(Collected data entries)
Definition set_install_models v s :=
  mkUserSelections v (remove_models s) (purge_deleted_models s)
    (install_cn_models s) (remove_cn_models s) (install_lora_models s)
    (remove_lora_models s) (install_ti_models s) (remove_ti_models s)
    (scan_directory s) (autoscan_on_startup s) (import_model_paths s).
Definition set_remove_models v s :=
  mkUserSelections (install_models s) v (purge_deleted_models s)
    (install_cn_models s) (remove_cn_models s) (install_lora_models s)
    (remove_lora_models s) (install_ti_models s) (remove_ti_models s)
    (scan_directory s) (autoscan_on_startup s) (import_model_paths s).
Definition set_purge_deleted_models v s :=
  mkUserSelections (install_models s) (remove_models s) v
    (install_cn_models s) (remove_cn_models s) (install_lora_models s)
    (remove_lora_models s) (install_ti_models s) (remove_ti_models s)
    (scan_directory s) (autoscan_on_startup s) (import_model_paths s).
Definition set_install_cn_models v s :=
  mkUserSelections (install_models s) (remove_models s) (purge_deleted_models s)
    v (remove_cn_models s) (install_lora_models s)
    (remove_lora_models s) (install_ti_models s) (remove_ti_models s)
    (scan_directory s) (autoscan_on_startup s) (import_model_paths s).
Definition set_remove_cn_models v s :=
  mkUserSelections (install_models s) (remove_models s) (purge_deleted_models s)
    (install_cn_models s) v (install_lora_models s)
    (remove_lora_models s) (install_ti_models s) (remove_ti_models s)
    (scan_directory s) (autoscan_on_startup s) (import_model_paths s).
Definition set_install_lora_models v s :=
  mkUserSelections (install_models s) (remove_models s) (purge_deleted_models s)
    (install_cn_models s) (remove_cn_models s) v
    (remove_lora_models s) (install_ti_models s) (remove_ti_models s)
    (scan_directory s) (autoscan_on_startup s) (import_model_paths s).
Definition set_remove_lora_models v s :=
  mkUserSelections (install_models s) (remove_models s) (purge_deleted_models s)
    (install_cn_models s) (remove_cn_models s) (install_lora_models s)
    v (install_ti_models s) (remove_ti_models s)
    (scan_directory s) (autoscan_on_startup s) (import_model_paths s).
Definition set_install_ti_models v s :=
  mkUserSelections (install_models s) (remove_models s) (purge_deleted_models s)
    (install_cn_models s) (remove_cn_models s) (install_lora_models s)
    (remove_lora_models s) v (remove_ti_models s)
    (scan_directory s) (autoscan_on_startup s) (import_model_paths s).
Definition set_remove_ti_models v s :=
  mkUserSelections (install_models s) (remove_models s) (purge_deleted_models s)
    (install_cn_models s) (remove_cn_models s) (install_lora_models s)
    (remove_lora_models s) (install_ti_models s) v
    (scan_directory s) (autoscan_on_startup s) (import_model_paths s).
Definition set_scan_directory v s :=
  mkUserSelections (install_models s) (remove_models s) (purge_deleted_models s)
    (install_cn_models s) (remove_cn_models s) (install_lora_models s)
    (remove_lora_models s) (install_ti_models s) (remove_ti_models s)
    v (autoscan_on_startup s) (import_model_paths s).
Definition set_autoscan_on_startup v s :=
  mkUserSelections (install_models s) (remove_models s) (purge_deleted_models s)
    (install_cn_models s) (remove_cn_models s) (install_lora_models s)
    (remove_lora_models s) (install_ti_models s) (remove_ti_models s)
    (scan_directory s) v (import_model_paths s).
Definition set_import_model_paths v s :=
  mkUserSelections (install_models s) (remove_models s) (purge_deleted_models s)
    (install_cn_models s) (remove_cn_models s) (install_lora_models s)
    (remove_lora_models s) (install_ti_models s) (remove_ti_models s)
    (scan_directory s) (autoscan_on_startup s) v.

(** A multi-select widget: [values] are the labels shown, [value] the
    indices of the checked ones, which the widget counts from zero. *)
Record MultiSelect := mkMultiSelect {
  values : list str;
  value : list nat;
}.

(** A group of widgets is a [dict[str, widget]]; a key that was never added
    is [None] here.  Only the widgets' values are kept. *)
Record Widgets := mkWidgets {
  models_selected : option MultiSelect;
  download_ids : option str;
  purge_deleted : option bool;
  autoload_directory : option (option str);
  autoscan_checkbox : option bool;
}.

(** [widgets[key]] *)
Definition item {A} (w : option A) : result A :=
  match w with Some x => inr x | None => raise KeyError end.

(** The attributes of [addModelsForm] that [marshall_arguments] reads. *)
Record addModelsForm := mkForm {
  starter_model_list : list str;
  existing_models : gset str;
  installed_diffusers_models : gmap str bool;
  installed_cn_models : gmap str bool;
  installed_lora_models : gmap str bool;
  installed_ti_models : gmap str bool;
  starter_diffusers_models : Widgets;
  diffusers_models : Widgets;
  controlnet_models : Widgets;
  lora_models : Widgets;
  ti_models : Widgets;
}.

(** *** Statements that read and update [selections] and may raise *)

Definition M (A : Type) : Type := UserSelections → result A * UserSelections.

» **What is required**:
Tally the lines of the data that contain the word "bool", and give only that tally.

» **Exercise response**:
6